発行済 2020年06月22日 14:58

[22日 ロイター] - ドイツの決済サービス企業ワイヤーカード (DE:WDIG)は22日、2019年の信託勘定から19億ユーロ(21億3000万ドル)が消えたと先週発表した件で、この現金が初めから存在しなかった可能性があると明らかにした。

また、2019年通年および20年第1・四半期の決算報告(暫定)と業績予想を撤回したことも発表。事業を継続させるため、経費削減、リストラ、傘下部門の売却や閉鎖などあらゆる措置を検討中だとした。

ワイヤーカードは18日、同社の信託勘定のキャッシュ残高のうち19億ユーロの存在を確認できなかったとして、会計事務所EYが会計の承認を拒否したと発表。この金額は、ワイヤーカードのバランスシートの約4分の1に当たり、マルクス・ブラウン最高経営責任者(CEO)は19日、「大規模な詐欺」にあった可能性があると指摘した。[nL4N2DW15W]

だがその直後、同社が融資の確保を急ぐ中でブラウンCEOは引責辞任を発表。不明金の行き先を巡り、フィリピンの2銀行が同日、ワイヤーカードが顧客であることを示す偽造文書の存在を発表し、同社との関与を否定したことで疑念は深まり、株価は急落した。

フィリピン中銀は21日、ワイヤーカードの不明金はフィリピンの金融システムに流れ込んでいないと明らかにした。

フィリピンの2行のうち、バンク・オブ・フィリピン・アイランド(BPI) (PS:BPI)はロイターに対し、偽造文書に署名していた責任者を停職処分としたと明らかにした。もう1行のBDOユニバンク (PS:BDO)はマーケティング幹部が文書を偽造したと中銀に報告した。
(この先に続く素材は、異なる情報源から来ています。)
(* ===== verification/Binary.v ===== *)
(** * Binary writer and reader

    include/decodefabric/binary.hpp.  A [Writer] appends little-endian fields to
    a byte vector, so what a call appends is its model; a [Reader] is a byte
    vector with a position and every read is bounds-checked.

    The codecs of the wire protocol and of the persistence format are built from
    these calls.  [decodes m bs a] states what they promise each other: the
    reader call [m], placed before the bytes [bs] in any stream, returns [a] and
    consumes exactly [bs]; placed before a strict prefix of [bs] at the end of a
    stream it reports truncation.  It is closed under sequencing, so a codec is
    proved field by field. *)

From S2P Require Import Prelude Enums Errors Ids.
From Stdlib Require Import Ascii String.
Open Scope Z_scope.

(** ** Writer *)

(** The loop [for (i = 0; i < n; ++i) push_back((v >> (8 * i)) & 0xFF)]. *)
Definition le_bytes (n : nat) (v : Z) : bytes :=
  map (fun i => Z.land (Z.shiftr v (8 * Z.of_nat i)) 0xFF) (seq 0 n).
中銀のジョクノ総裁は22日、この件について独自の調査を行っていると語った。

会計事務所KPMGは4月の独立監査で、ワイヤーカードの会計について不備を指摘していた。EYによる承認拒否は、KPMGの指摘を確認するものとなる。

ワイヤーカードはドイツで育ったフィンテック企業の成功例として賞賛され、2018年に優良株指数DAXの構成銘柄となった。ただ以前から、財務を巡る懸念が指摘され、空売り筋の標的になっていた。